[[ Available records, beginning ]]

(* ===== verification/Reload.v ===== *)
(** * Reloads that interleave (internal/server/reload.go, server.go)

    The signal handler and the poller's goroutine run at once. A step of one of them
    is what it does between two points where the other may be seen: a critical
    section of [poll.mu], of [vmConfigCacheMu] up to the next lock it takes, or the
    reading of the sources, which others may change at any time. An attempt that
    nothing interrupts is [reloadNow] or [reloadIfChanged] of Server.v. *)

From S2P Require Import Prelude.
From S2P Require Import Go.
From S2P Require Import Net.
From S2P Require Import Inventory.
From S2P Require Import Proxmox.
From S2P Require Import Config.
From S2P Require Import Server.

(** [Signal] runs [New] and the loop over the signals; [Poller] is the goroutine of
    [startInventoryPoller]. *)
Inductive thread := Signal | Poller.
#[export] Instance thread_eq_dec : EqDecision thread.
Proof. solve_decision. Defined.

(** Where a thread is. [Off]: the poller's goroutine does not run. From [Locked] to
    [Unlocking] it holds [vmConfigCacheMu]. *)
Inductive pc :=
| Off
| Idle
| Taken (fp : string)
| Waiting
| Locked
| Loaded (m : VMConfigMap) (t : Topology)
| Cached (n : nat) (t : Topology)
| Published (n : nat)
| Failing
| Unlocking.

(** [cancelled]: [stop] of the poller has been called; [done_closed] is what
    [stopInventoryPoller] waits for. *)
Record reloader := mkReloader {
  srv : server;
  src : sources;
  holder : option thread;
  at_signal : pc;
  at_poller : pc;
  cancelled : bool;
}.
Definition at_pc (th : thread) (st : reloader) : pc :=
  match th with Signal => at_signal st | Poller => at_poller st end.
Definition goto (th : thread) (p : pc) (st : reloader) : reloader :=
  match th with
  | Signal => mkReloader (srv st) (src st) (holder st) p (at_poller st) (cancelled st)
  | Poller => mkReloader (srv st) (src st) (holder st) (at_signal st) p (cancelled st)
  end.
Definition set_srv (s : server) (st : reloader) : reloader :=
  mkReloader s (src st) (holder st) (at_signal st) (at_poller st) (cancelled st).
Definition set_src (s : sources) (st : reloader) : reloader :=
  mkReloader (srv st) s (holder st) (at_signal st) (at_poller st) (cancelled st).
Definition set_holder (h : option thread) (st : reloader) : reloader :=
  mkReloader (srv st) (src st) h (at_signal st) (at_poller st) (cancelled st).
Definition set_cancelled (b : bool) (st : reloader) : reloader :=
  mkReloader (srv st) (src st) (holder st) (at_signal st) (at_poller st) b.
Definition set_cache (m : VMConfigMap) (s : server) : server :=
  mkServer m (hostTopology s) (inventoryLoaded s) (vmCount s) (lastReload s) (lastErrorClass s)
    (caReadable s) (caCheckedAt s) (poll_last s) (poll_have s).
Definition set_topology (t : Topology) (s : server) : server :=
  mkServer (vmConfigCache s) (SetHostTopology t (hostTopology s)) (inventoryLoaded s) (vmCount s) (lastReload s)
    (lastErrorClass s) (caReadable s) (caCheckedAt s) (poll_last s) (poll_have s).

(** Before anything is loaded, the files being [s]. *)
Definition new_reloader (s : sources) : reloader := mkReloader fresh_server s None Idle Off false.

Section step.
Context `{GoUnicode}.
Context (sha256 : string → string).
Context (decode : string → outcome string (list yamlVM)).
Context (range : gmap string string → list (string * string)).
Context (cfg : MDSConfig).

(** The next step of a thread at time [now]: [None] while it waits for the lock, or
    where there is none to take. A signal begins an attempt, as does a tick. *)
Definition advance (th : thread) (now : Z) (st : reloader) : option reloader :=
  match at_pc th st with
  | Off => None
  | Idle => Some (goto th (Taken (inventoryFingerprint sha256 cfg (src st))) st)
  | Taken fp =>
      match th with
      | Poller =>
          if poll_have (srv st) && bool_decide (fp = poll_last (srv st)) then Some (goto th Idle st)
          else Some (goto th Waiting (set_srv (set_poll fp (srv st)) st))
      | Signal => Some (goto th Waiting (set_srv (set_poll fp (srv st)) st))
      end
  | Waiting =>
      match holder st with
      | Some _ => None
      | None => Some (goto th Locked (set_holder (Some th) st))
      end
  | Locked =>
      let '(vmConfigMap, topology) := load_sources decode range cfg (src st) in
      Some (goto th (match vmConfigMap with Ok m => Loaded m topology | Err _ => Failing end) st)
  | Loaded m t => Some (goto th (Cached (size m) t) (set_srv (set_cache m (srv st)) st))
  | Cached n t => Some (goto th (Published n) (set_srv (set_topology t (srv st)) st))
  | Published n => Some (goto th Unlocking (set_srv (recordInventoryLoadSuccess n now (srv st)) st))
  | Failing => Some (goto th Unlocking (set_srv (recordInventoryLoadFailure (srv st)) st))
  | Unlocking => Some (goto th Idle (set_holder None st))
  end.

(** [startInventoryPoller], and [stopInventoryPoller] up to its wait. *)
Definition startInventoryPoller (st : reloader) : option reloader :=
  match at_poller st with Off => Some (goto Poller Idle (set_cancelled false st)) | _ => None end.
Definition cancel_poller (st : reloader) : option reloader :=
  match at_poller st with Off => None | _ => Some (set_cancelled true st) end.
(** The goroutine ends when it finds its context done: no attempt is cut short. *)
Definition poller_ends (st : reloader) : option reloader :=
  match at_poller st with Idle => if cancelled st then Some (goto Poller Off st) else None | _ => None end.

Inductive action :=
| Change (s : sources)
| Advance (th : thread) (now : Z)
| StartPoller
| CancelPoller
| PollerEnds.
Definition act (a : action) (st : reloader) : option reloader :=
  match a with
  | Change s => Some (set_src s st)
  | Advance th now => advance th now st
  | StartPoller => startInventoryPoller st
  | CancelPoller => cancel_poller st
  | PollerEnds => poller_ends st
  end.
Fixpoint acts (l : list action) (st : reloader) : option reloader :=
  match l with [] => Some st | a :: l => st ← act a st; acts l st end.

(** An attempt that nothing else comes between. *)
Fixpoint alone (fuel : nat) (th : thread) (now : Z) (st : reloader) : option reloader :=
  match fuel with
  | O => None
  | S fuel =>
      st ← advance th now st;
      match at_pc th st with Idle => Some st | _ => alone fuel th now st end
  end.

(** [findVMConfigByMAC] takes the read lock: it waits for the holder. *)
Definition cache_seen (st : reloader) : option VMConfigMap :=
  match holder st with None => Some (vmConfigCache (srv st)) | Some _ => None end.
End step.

[[ Available records, end ]]
[[ Available records, beginning ]]

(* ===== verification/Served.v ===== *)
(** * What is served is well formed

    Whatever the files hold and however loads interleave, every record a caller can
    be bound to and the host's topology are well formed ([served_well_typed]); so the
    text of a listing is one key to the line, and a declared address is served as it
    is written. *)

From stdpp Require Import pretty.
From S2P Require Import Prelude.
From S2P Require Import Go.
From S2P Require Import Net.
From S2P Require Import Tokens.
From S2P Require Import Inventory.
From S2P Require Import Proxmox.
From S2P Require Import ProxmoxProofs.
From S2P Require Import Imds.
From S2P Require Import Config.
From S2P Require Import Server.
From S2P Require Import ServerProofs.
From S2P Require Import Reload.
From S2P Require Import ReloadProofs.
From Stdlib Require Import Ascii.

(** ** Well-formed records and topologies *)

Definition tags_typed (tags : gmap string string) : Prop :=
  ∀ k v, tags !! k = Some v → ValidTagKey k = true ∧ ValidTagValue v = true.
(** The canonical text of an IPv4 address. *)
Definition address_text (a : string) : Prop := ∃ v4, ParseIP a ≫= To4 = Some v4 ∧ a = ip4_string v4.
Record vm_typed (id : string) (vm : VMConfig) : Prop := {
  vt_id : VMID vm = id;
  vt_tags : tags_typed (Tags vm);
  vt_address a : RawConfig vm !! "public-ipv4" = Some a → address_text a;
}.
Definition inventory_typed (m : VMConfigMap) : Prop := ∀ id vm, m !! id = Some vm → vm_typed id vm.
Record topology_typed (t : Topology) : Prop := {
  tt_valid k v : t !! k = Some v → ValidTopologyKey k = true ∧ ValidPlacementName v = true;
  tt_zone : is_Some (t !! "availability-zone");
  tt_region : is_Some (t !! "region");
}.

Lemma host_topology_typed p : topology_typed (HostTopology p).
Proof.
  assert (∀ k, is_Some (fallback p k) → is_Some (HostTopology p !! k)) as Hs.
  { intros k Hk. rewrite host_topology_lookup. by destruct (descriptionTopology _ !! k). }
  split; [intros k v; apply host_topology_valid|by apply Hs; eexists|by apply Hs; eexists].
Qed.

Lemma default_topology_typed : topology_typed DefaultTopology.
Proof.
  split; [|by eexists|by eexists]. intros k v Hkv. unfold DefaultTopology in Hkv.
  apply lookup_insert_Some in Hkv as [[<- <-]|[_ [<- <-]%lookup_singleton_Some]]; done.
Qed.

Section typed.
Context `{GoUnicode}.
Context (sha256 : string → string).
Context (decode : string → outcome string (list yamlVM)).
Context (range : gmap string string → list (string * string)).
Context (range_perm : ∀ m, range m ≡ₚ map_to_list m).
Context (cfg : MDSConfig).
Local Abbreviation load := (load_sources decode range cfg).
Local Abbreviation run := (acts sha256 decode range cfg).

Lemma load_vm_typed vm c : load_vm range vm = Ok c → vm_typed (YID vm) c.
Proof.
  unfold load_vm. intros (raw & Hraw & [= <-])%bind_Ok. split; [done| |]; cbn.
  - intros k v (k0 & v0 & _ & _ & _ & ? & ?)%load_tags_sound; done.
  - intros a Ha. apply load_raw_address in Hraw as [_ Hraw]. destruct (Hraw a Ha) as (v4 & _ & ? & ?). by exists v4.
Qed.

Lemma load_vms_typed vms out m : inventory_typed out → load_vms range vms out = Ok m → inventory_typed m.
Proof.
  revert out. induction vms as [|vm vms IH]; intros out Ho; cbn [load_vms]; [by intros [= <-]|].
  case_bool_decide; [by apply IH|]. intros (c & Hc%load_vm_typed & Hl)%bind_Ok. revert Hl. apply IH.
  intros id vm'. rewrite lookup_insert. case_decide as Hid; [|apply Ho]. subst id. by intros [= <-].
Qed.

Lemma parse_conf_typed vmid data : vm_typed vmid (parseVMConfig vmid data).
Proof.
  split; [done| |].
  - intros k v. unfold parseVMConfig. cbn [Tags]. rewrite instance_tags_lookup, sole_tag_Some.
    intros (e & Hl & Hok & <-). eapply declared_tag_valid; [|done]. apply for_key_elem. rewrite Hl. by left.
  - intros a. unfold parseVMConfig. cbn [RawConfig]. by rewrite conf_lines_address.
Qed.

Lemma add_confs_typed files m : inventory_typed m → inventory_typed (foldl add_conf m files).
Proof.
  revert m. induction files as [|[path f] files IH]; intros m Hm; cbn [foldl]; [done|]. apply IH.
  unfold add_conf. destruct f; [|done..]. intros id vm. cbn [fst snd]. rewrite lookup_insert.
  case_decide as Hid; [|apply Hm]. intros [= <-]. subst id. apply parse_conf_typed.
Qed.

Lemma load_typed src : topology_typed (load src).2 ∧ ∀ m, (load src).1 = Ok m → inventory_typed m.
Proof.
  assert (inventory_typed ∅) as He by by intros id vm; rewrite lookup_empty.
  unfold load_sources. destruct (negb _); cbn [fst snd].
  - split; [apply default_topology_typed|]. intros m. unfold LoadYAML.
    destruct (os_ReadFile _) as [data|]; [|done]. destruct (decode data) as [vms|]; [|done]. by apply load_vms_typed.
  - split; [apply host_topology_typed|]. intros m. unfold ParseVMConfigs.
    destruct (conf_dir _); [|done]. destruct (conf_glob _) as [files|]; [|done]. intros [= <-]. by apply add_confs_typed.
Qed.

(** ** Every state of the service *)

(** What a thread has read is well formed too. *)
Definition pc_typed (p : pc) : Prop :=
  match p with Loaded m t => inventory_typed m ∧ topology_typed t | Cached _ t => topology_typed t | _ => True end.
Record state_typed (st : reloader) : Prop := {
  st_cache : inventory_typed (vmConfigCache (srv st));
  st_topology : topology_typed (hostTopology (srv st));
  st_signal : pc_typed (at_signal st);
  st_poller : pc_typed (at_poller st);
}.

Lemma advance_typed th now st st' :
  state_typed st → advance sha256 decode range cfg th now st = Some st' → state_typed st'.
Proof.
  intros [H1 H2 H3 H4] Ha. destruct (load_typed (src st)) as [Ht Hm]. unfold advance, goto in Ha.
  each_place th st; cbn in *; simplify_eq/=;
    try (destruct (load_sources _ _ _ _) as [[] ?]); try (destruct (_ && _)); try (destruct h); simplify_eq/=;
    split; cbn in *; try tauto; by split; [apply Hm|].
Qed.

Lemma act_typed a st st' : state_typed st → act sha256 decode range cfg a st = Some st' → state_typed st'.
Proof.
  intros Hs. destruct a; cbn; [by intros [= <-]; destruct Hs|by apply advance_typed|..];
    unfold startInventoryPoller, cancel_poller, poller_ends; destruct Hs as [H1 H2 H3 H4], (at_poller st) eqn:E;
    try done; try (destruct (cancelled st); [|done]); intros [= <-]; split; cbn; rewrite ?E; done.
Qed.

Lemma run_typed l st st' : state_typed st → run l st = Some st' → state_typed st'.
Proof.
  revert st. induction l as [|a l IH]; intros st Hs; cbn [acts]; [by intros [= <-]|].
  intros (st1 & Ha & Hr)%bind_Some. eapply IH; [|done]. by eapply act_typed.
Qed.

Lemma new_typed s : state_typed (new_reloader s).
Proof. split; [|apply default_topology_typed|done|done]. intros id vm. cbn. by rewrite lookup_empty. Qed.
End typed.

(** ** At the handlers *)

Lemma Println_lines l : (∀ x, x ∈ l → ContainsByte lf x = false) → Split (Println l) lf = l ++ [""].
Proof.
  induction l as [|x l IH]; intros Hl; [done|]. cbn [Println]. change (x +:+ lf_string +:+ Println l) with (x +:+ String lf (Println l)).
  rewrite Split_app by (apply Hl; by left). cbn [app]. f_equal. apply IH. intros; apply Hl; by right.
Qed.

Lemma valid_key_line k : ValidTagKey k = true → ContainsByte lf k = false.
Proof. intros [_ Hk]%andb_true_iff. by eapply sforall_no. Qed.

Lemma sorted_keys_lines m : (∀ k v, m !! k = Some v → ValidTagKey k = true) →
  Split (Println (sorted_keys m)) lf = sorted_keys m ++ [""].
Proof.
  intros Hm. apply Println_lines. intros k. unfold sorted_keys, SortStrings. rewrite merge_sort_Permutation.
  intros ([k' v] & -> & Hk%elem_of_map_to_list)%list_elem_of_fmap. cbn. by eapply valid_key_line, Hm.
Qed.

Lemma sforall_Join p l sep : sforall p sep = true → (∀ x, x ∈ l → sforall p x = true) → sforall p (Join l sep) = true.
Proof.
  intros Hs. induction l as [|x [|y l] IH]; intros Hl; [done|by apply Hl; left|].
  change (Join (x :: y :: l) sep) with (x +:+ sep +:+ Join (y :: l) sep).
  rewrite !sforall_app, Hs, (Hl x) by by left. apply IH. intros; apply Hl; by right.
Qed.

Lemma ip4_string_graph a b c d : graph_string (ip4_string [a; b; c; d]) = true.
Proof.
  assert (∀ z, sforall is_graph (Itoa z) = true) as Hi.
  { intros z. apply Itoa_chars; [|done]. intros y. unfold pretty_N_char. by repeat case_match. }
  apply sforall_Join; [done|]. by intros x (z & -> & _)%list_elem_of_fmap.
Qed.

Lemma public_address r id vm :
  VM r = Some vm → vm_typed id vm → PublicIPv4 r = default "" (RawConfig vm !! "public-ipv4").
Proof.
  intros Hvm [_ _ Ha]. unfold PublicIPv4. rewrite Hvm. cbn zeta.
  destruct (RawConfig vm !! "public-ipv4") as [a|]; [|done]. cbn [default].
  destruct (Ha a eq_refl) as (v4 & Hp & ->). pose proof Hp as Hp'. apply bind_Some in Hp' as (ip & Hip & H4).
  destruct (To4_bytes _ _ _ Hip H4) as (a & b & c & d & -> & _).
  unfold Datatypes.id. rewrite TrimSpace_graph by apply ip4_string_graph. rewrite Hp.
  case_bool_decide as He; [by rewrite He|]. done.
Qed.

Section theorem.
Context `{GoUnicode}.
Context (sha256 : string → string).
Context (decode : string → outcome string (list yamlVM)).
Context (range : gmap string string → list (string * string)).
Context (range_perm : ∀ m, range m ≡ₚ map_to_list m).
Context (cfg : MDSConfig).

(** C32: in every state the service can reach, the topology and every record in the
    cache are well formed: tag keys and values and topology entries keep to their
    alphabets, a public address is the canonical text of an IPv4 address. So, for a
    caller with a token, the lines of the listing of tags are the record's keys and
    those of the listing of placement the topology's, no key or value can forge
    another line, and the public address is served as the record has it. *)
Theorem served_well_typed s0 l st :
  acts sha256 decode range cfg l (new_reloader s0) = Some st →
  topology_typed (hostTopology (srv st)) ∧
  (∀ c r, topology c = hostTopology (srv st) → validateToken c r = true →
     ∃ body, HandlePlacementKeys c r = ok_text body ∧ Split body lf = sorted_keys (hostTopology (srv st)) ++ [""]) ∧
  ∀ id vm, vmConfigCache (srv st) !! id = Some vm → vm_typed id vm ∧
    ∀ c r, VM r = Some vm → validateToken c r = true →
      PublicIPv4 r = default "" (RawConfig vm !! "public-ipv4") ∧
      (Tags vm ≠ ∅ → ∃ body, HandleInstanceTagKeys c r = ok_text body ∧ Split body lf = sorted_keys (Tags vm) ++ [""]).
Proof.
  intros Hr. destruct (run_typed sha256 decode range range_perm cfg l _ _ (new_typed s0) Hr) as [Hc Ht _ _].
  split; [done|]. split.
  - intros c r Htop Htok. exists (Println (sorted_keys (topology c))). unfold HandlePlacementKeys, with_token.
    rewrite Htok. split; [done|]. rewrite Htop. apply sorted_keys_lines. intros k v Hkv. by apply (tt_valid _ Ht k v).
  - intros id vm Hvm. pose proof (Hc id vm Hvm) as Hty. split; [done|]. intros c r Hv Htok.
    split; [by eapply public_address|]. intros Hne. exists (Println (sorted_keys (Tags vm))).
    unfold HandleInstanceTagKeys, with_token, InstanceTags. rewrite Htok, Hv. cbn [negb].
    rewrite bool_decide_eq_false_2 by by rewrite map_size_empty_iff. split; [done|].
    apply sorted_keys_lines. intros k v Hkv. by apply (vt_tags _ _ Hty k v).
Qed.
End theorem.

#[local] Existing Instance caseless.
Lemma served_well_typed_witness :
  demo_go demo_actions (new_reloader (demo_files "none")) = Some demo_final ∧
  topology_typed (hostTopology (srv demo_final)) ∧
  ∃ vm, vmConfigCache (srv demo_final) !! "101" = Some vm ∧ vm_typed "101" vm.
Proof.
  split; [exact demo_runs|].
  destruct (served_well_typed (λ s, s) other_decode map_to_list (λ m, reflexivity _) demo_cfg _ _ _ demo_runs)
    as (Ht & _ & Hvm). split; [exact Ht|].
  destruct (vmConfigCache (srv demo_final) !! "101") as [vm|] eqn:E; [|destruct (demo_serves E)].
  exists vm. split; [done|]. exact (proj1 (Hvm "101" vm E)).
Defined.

[[ Available records, end ]]
[[ Available records, beginning ]]

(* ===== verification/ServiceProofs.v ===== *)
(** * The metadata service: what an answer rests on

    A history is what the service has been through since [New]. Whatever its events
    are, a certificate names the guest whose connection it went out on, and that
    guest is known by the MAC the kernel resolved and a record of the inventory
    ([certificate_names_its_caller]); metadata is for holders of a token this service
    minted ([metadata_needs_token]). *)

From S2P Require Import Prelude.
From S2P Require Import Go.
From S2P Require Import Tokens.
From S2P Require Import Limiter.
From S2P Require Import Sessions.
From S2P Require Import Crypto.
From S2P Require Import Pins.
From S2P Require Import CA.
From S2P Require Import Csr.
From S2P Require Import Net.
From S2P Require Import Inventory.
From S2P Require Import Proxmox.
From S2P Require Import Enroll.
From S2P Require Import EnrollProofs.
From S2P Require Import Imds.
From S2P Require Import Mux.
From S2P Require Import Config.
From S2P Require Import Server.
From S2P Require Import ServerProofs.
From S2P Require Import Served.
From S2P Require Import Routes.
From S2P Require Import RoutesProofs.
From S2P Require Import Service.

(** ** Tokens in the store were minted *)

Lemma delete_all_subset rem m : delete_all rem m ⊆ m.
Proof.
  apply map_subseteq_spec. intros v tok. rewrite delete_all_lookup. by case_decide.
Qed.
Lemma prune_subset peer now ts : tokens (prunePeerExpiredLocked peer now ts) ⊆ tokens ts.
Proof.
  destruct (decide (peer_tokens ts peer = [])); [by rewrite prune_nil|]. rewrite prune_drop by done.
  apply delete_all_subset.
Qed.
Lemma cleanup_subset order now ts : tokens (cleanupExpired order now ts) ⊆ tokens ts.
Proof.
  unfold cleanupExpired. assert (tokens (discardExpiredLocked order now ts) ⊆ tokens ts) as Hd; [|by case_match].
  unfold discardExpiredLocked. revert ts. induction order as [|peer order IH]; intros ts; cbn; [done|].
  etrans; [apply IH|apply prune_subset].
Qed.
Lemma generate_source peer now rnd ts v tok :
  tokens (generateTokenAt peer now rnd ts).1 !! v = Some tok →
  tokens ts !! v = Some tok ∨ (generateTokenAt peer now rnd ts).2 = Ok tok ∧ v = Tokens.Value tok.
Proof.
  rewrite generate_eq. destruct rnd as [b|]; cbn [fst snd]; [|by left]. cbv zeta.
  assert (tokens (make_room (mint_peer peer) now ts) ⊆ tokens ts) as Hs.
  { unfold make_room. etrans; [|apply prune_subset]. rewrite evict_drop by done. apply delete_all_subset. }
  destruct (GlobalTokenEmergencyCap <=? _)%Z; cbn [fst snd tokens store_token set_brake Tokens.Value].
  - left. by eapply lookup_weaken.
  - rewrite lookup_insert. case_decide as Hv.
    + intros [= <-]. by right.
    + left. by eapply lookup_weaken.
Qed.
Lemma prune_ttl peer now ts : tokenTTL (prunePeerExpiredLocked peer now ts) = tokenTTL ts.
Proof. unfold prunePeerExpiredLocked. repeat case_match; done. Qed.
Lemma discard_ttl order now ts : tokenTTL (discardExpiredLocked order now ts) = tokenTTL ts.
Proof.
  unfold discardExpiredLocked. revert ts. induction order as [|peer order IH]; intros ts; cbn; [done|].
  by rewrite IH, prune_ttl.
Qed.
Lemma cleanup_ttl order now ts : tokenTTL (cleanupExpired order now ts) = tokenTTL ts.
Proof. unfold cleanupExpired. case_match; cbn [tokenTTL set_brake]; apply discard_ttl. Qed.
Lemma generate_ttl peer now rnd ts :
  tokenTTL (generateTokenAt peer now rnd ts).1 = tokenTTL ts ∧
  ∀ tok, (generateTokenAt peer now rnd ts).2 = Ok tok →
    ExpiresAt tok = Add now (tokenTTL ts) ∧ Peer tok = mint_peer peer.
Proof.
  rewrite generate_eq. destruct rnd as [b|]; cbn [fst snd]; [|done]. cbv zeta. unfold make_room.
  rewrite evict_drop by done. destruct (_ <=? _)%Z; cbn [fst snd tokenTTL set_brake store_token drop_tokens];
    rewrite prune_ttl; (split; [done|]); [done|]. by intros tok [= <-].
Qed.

[[ Available records, end ]]

**What you need to do**
Reproduce, exactly as they stand in the data above, the lines from the one that holds "Change (s : sources)" to the one that holds "(** [findVMConfigByMAC] takes", inclusive.

**Response to this task**
| Change (s : sources)
| Advance (th : thread) (now : Z)
| StartPoller
| CancelPoller
| PollerEnds.
Definition act (a : action) (st : reloader) : option reloader :=
  match a with
  | Change s => Some (set_src s st)
  | Advance th now => advance th now st
  | StartPoller => startInventoryPoller st
  | CancelPoller => cancel_poller st
  | PollerEnds => poller_ends st
  end.
Fixpoint acts (l : list action) (st : reloader) : option reloader :=
  match l with [] => Some st | a :: l => st ← act a st; acts l st end.

(** An attempt that nothing else comes between. *)
Fixpoint alone (fuel : nat) (th : thread) (now : Z) (st : reloader) : option reloader :=
  match fuel with
  | O => None
  | S fuel =>
      st ← advance th now st;
      match at_pc th st with Idle => Some st | _ => alone fuel th now st end
  end.

(** [findVMConfigByMAC] takes the read lock: it waits for the holder. *)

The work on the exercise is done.